Here, Andy has a chat about 'Momentum' and what it means to work with WAAPA students in Australia for this performance.
Tell us a bit about 'Momentum'.
'Momentum' is a new piece of theatre developed by the current second year acting students at WAAPA. Throughout the past year they have been developing personal narratives around themes of Identity and Loss. They have been utilising Moment Work, a technique for exploring theatrical structure and form in order to find these pieces of narrative, as well as new forms in which to contain them. 'Momentum' weaves these narratives together and the result is a group of young men and women telling their collective story, a story of passion, of familial and racial conflict, of longing, of loss, of love.
This show involves the second year actors at WAAPA. What do they bring to the show?
The students are the show. They have brought their skill, their heart and their creativity to bare. I merely provided a structure and some guidance. The rest was up to them.
What do you love about putting something like this together?
I love seeing things on stage I have never seen before. I love watching these students find their own individual voices and then figure out how best to express what they have found they want to say. I love watching the continual moments of discovery light up in the students and the sense of accomplishment that washes over them. I love to watch the students develop a sense of collective ownership over what they have created together.
What is Moment Work?
Moment Work is a technique conceived by Moises Kaufman and developed by the members of Tectonic Theatre Project to explore theatrical form and build theatrical narrative. Using a laboratory setting, Moment Work encourages participants to actively engage with the elements of the stage, enfranchising writers, actors, designers and directors to collaborate in compelling and theatrical storytelling that stretches their creative capacity. The work is inherently interdisciplinary. Throughout this process, the students, aside from utilising their talents in acting, have been lighting designers, sound designers, actors, set designers and projection designers.

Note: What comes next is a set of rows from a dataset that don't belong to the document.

(** The outcome of the construction in terms of the properties. *)
Lemma NewKmmDrConfig_cases p :
  (∃ e, NewKmmDrConfig p = Error e ∧
     ¬ (∃ c0 c1 target, slc_of p "clusters" = Some [c0; c1] ∧ c0 ≠ c1 ∧ str_of p "target.dc" = Some target ∧
          default [] (slc_of p (brokers_key target)) ≠ [] ∧
          default [] (slc_of p (brokers_key (source_of c0 c1 target))) ≠ [])) ∨
  (∃ c c0 c1, NewKmmDrConfig p = Ret c ∧ accepted p c c0 c1 ∧
     GetRegularExpressions c = (flow_slice p (ArrowPattern c) "topics", flow_slice p (ArrowPattern c) "topics.blacklist")).
Proof.
  unfold NewKmmDrConfig, enrichProperties. destruct (enrichInitial_spec p) as (X & Y & -> & HX & HY).
  cbn zeta. rewrite validateClusters_eq. cbn [SliceProperties StringProperties SourceCluster].
  rewrite HY, HX. change (slice_key "clusters") with true. change (string_key "target.dc") with true. cbn [negb].
  destruct (slc_of p "clusters") as [[|c0 [|c1 [|c2 cs]]]|] eqn:Ecl;
    try (left; eexists; split; [done|]; intros (?&?&?&?&_); congruence).
  case_decide as Hd; [left; eexists; split; [done|]; intros (?&?&?&?&?&_); congruence|].
  destruct (str_of p "target.dc") as [target|] eqn:Et; [|left; eexists; split; [done|]; intros (?&?&?&?&?&?&_); congruence].
  assert (Hsrc : (if decide (c1 = target) then if decide (c0 = target) then "" else c0 else c1) = source_of c0 c1 target).
  { unfold source_of. repeat case_decide; congruence. }
  rewrite Hsrc. clear Hsrc. set (source := source_of c0 c1 target).
  assert (Hflow : source ≠ target). { unfold source, source_of. case_decide; congruence. }
  cbn [mbind outcome_bind]. unfold set_clusters, resolveBootstrapServers.
  cbn [Properties StringProperties SliceProperties ArrowPattern TargetCluster SourceCluster TargetBrokers SourceBrokers ReplicationEnabled].
  edestruct enrichSliceProperties_spec as (Z & -> & HZ). cbn [Properties SliceProperties] in HZ. cbn [SliceProperties set_SliceProperties].
  assert (HZt : Z !! brokers_key target = slc_of p (brokers_key target)).
  { rewrite HZ, decide_True by set_solver. rewrite HY. apply over_slc. }
  assert (HZs : Z !! brokers_key source = slc_of p (brokers_key source)).
  { rewrite HZ, decide_True by set_solver. rewrite HY. apply over_slc. }
  rewrite HZt, HZs.
  destruct (slc_of p (brokers_key target)) as [[|tb tbs]|] eqn:Etb;
    [left; eexists; split; [done|]; intros (?&?&?&?&?&?&?&?); simplify_eq; rewrite Etb in *; done| |
     left; eexists; split; [done|]; intros (?&?&?&?&?&?&?&?); simplify_eq; rewrite Etb in *; done].
  destruct (slc_of p (brokers_key source)) as [[|sb sbs]|] eqn:Esb;
    [left; eexists; split; [done|]; intros (?&?&?&?&?&?&?&Hs); simplify_eq; fold source in Hs; rewrite Esb in Hs; done| |
     left; eexists; split; [done|]; intros (?&?&?&?&?&?&?&Hs); simplify_eq; fold source in Hs; rewrite Esb in Hs; done].
  right. cbn [mbind outcome_bind]. unfold resolveReplicationEnable, set_brokers, resolveGlobalLocalStringValue, set_SliceProperties.
  cbn [Properties StringProperties SliceProperties ArrowPattern TargetCluster SourceCluster TargetBrokers SourceBrokers ReplicationEnabled].
  set (arrow := source +:+ "->" +:+ target).
  assert (Hen := flow_string_collected p X source target "enabled" HX eq_refl).
  assert (Hsl := λ key, flow_slice_collected p Y Z source target key HY HZ). fold arrow in Hen, Hsl.
  rewrite Hen. destruct (flow_string p arrow "enabled") as [v|] eqn:Ev; eexists _, c0, c1; (split; [reflexivity|]).
  - split; [|unfold GetRegularExpressions, getAllowRegExps, getBlockRegExps, resolveGlobalLocalSliceValue; cbn; by rewrite !Hsl by auto].
    split; cbn; try done. fold arrow. by rewrite Ev.
  - split; [|unfold GetRegularExpressions, getAllowRegExps, getBlockRegExps, resolveGlobalLocalSliceValue; cbn; by rewrite !Hsl by auto].
    split; cbn; try done. fold arrow. by rewrite Ev.
Qed.
(* ===== verification/KafkaClient.v ===== *)
(** * Partition reassignment

    Source: operator/controllers/kafka_client.go.  After a scale-out the operator moves replicas
    from the brokers that hold most partitions to the ones that hold least, topic by topic.

    The fields of the Go struct that are set on the way are the local state [KafkaClient].  Floats
    are those of Floats.v, int32 and int64 values are integers, wrapped
    where the code increments an int32.  sort.Slice is a [Sorter].  A loop without a bound returns
    [None] when the fuel it is run with is spent. *)

From S2P Require Import Prelude Floats GoStrings Util Transformation Kube Api External Cluster Reconciler.

(** ** Rounding *)

Definition RoundFloatTo2Decimals (x : float64) : float64 :=
  f64_div (f64_Round (f64_mul x (f64_of_Z 100))) (f64_of_Z 100).

Definition Max (x y : float64) : float64 := if SFltb x y then y else x.

(** ** Data *)

Record SaslSettings := mkSasl { Mechanism : string; Username : string; Password : string }.

Record BrokerInfo := mkInfo { brokerId : Z; partitionsCount : Z; rack : string; skew : Z }.

Global Instance BrokerInfo_eq_dec : EqDecision BrokerInfo.
Proof. solve_decision. Defined.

Why has this performance taken so long to put together?
It will have been a little over one year since I started working with the students last June. Part of the reason has to do with scheduling, and how this whole thing developed. I was asked by Glenda Linscott to come to WAAPA and train the then first year students in Moment Work through a two week intensive. The work the students did in those two weeks last year was very exciting, and Ms. Linscott and Andrew Smith and I discussed the possibility of returning so that we could further develop what they'd started. The students continued utilising Moment Work throughout the following term, with Sam Chester as their guide. They would send me videos of their work and we would discuss them over video chats. Then I began a series of writing workshops, doing text work and exploring narratives that had sprung up during their Moment Work sessions. Now I am returning for six weeks so we can build those narratives and weave them together into a new theatrical work.
What do you love about Australia?
I love the land. I love the different animals and trees. The natural environment in Australia is so unique and I love how appreciative the people are of this land and how connected they seem to it. I love the time the people of Australia tend to take to appreciate being alive here, at least in my experience. Australia also produced my wife, so I really can't say more for it than that.
You're based in New York. What have you been up to over there?
I have been developing a show with my wife called 'Uncommon Sense'. We recently had our first full production out of town and it gained enough momentum (no pun intended) to garner a production in New York this fall. So once I leave Perth, I will be diving into rehearsals almost straight away. And I have two daughters who keep me very busy.
What do you want people to think and feel leaving 'Momentum'?
I'm not sure I want them to think or feel any certain way. I hope they leave with the sense they have borne witness to something truthful and meaningful. And if we do our jobs well, perhaps conversations might be sparked and the community might become more unified.
'Momentum' plays 25-31 August at WAAPA's Enright Studio.